Each line below containing the word "used" needs to be shown.

WORKING DATA Start Marker

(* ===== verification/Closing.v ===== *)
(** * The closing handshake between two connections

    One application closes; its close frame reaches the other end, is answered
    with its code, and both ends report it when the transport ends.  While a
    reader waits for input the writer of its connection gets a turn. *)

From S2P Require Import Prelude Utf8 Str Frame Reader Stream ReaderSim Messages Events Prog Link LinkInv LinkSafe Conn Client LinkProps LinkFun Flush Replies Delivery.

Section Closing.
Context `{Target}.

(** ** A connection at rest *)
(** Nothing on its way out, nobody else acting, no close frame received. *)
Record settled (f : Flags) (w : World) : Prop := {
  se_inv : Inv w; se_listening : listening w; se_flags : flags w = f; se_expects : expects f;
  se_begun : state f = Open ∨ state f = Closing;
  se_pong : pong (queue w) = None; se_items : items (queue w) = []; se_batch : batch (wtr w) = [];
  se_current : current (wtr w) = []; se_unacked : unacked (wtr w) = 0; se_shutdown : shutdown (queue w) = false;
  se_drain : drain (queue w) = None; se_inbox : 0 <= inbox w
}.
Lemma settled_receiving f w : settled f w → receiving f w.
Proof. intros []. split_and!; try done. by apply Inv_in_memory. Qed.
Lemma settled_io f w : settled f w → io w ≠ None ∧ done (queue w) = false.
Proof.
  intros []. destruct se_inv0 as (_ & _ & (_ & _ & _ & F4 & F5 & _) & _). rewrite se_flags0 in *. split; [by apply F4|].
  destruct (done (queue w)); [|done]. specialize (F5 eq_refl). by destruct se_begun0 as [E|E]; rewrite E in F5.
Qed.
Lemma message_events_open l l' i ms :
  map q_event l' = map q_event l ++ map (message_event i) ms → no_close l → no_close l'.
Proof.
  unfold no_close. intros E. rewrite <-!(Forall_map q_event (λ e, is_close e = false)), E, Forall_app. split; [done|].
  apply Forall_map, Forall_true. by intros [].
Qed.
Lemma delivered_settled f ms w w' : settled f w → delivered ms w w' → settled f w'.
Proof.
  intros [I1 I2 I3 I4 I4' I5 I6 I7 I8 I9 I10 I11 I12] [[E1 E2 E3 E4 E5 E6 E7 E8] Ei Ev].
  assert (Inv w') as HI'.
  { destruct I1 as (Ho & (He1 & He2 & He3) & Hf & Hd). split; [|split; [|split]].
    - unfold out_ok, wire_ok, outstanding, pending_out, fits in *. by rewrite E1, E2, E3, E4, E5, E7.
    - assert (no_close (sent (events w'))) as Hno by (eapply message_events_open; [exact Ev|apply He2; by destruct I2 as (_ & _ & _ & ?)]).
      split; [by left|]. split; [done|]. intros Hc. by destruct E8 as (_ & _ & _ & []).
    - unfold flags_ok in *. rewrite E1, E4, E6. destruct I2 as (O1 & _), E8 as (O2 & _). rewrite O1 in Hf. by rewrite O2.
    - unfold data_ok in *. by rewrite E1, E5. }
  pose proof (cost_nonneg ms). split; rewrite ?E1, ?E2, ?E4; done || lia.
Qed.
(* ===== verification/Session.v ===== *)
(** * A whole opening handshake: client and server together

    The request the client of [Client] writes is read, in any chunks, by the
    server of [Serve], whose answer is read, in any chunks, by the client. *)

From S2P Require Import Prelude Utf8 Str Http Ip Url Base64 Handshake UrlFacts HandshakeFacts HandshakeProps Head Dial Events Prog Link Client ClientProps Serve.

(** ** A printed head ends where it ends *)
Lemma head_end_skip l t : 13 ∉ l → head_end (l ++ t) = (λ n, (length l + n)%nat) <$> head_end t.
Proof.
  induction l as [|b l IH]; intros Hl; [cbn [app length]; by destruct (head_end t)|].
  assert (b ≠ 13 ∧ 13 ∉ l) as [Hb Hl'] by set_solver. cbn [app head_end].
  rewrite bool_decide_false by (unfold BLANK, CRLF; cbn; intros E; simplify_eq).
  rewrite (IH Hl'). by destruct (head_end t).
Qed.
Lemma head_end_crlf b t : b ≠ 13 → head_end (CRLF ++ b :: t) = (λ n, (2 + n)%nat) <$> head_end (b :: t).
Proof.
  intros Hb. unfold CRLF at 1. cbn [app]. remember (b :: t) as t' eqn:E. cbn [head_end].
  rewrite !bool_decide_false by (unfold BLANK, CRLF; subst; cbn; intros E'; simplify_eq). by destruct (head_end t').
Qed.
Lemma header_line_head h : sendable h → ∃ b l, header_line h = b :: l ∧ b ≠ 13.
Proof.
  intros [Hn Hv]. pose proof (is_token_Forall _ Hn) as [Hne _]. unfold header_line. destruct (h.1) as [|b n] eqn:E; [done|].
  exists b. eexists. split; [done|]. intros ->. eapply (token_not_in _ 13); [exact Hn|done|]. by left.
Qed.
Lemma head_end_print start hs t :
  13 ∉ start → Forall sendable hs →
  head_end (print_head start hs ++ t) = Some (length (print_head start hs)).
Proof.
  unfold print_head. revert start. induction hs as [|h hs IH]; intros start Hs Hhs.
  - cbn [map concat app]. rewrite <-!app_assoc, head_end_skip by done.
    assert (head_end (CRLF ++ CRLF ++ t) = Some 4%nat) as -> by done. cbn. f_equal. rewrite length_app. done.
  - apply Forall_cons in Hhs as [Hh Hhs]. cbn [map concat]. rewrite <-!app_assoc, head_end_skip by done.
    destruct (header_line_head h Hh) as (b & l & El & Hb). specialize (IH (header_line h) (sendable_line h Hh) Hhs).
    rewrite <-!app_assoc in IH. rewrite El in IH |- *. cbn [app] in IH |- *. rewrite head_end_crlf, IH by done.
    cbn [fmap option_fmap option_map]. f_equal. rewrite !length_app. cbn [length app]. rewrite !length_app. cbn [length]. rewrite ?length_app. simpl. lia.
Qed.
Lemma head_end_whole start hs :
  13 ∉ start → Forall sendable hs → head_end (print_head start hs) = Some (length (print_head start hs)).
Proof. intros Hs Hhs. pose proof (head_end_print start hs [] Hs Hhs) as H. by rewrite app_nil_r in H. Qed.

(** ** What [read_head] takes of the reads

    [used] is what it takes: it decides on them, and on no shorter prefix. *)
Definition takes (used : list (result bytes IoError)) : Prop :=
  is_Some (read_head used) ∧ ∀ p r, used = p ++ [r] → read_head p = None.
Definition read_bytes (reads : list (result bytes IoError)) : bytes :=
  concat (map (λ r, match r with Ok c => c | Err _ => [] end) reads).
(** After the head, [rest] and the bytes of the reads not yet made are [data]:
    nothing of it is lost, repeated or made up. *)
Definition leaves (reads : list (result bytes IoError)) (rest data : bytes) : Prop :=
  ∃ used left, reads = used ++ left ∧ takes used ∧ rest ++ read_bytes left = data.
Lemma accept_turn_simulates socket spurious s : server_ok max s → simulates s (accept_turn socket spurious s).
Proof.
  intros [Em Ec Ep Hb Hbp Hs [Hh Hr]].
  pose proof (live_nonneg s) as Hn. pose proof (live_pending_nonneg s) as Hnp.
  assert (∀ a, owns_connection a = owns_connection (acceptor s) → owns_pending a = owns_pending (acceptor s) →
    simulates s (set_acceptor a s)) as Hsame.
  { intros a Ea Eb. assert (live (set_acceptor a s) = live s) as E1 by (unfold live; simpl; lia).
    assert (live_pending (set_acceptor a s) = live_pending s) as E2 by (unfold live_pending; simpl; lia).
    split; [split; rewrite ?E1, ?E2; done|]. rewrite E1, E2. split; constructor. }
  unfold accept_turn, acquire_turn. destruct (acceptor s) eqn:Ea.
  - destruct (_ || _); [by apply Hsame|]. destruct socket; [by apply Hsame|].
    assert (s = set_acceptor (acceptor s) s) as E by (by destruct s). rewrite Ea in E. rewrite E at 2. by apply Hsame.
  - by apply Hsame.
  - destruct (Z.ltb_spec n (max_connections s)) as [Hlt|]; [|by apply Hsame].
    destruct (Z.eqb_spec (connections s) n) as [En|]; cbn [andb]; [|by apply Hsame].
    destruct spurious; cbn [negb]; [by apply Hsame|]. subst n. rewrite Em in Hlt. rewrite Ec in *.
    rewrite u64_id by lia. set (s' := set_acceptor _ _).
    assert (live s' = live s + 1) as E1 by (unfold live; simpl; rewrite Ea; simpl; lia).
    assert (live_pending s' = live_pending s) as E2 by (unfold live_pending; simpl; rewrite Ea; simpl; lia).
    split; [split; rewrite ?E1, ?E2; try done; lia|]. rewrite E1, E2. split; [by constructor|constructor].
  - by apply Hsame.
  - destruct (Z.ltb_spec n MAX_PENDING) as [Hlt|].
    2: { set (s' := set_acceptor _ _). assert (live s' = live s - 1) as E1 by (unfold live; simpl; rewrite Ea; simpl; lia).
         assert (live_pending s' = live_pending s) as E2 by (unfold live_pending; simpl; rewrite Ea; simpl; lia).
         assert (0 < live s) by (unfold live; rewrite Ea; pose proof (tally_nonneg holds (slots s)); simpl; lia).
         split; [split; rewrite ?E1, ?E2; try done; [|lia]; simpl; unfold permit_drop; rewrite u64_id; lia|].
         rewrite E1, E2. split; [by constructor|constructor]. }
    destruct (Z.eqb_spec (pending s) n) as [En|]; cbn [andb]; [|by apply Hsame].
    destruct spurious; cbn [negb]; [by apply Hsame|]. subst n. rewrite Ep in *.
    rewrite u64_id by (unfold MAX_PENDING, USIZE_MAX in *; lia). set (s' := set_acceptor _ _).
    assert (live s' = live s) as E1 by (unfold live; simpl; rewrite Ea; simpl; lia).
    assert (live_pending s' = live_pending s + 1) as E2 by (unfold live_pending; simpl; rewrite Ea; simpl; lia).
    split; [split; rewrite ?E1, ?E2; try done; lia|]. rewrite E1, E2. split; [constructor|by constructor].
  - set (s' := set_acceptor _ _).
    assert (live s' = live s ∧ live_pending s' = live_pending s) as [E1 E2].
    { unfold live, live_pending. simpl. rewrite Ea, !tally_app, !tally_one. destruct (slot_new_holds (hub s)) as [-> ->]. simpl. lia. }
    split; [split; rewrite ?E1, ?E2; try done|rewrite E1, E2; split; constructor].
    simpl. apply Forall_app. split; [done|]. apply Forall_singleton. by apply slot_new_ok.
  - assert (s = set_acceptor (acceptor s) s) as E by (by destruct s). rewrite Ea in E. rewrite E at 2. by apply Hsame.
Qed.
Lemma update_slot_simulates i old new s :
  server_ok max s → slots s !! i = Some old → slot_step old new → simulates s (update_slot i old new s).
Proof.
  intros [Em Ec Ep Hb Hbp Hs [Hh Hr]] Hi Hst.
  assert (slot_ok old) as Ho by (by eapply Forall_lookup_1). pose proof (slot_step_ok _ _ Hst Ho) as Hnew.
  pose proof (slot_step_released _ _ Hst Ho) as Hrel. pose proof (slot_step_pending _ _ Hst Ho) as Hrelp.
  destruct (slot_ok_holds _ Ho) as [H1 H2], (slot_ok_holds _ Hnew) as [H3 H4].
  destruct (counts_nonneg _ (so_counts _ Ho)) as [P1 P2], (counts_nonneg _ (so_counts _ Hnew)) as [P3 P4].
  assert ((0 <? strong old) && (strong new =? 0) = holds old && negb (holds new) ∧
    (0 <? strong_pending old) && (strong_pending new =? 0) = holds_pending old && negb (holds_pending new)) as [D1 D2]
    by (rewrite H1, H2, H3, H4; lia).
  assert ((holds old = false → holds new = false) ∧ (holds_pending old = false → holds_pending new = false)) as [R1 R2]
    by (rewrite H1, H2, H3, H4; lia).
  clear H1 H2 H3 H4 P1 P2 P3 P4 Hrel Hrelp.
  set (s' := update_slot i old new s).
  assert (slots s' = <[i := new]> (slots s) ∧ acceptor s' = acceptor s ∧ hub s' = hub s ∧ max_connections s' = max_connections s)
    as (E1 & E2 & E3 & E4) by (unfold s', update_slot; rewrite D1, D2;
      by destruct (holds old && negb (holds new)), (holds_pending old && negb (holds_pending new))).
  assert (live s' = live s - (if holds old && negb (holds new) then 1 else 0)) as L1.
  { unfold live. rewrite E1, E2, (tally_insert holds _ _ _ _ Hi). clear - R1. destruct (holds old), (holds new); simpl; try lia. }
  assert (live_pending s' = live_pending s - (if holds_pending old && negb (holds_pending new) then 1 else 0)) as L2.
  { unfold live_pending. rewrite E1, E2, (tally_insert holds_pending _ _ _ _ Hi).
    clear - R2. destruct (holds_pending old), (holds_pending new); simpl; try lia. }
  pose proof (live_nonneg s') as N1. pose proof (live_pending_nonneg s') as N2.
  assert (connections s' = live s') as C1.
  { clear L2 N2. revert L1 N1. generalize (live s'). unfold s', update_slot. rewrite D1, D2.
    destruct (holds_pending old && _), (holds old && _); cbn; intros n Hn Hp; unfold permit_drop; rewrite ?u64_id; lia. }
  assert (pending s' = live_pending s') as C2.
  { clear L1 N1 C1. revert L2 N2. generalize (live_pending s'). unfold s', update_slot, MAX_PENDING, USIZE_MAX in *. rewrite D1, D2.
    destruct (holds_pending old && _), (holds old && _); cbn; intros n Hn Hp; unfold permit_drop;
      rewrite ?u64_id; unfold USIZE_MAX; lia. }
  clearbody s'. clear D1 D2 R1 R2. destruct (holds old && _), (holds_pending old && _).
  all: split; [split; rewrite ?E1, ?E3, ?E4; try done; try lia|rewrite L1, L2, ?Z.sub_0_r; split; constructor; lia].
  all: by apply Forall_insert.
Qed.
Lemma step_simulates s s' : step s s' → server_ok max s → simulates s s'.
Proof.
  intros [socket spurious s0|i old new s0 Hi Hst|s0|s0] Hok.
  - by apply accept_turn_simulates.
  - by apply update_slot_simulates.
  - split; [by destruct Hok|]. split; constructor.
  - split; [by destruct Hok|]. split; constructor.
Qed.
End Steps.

WORKING DATA End Marker

ANSWER SECTION:
    [used] is what it takes: it decides on them, and on no shorter prefix. *)
Definition takes (used : list (result bytes IoError)) : Prop :=
  is_Some (read_head used) ∧ ∀ p r, used = p ++ [r] → read_head p = None.
  ∃ used left, reads = used ++ left ∧ takes used ∧ rest ++ read_bytes left = data.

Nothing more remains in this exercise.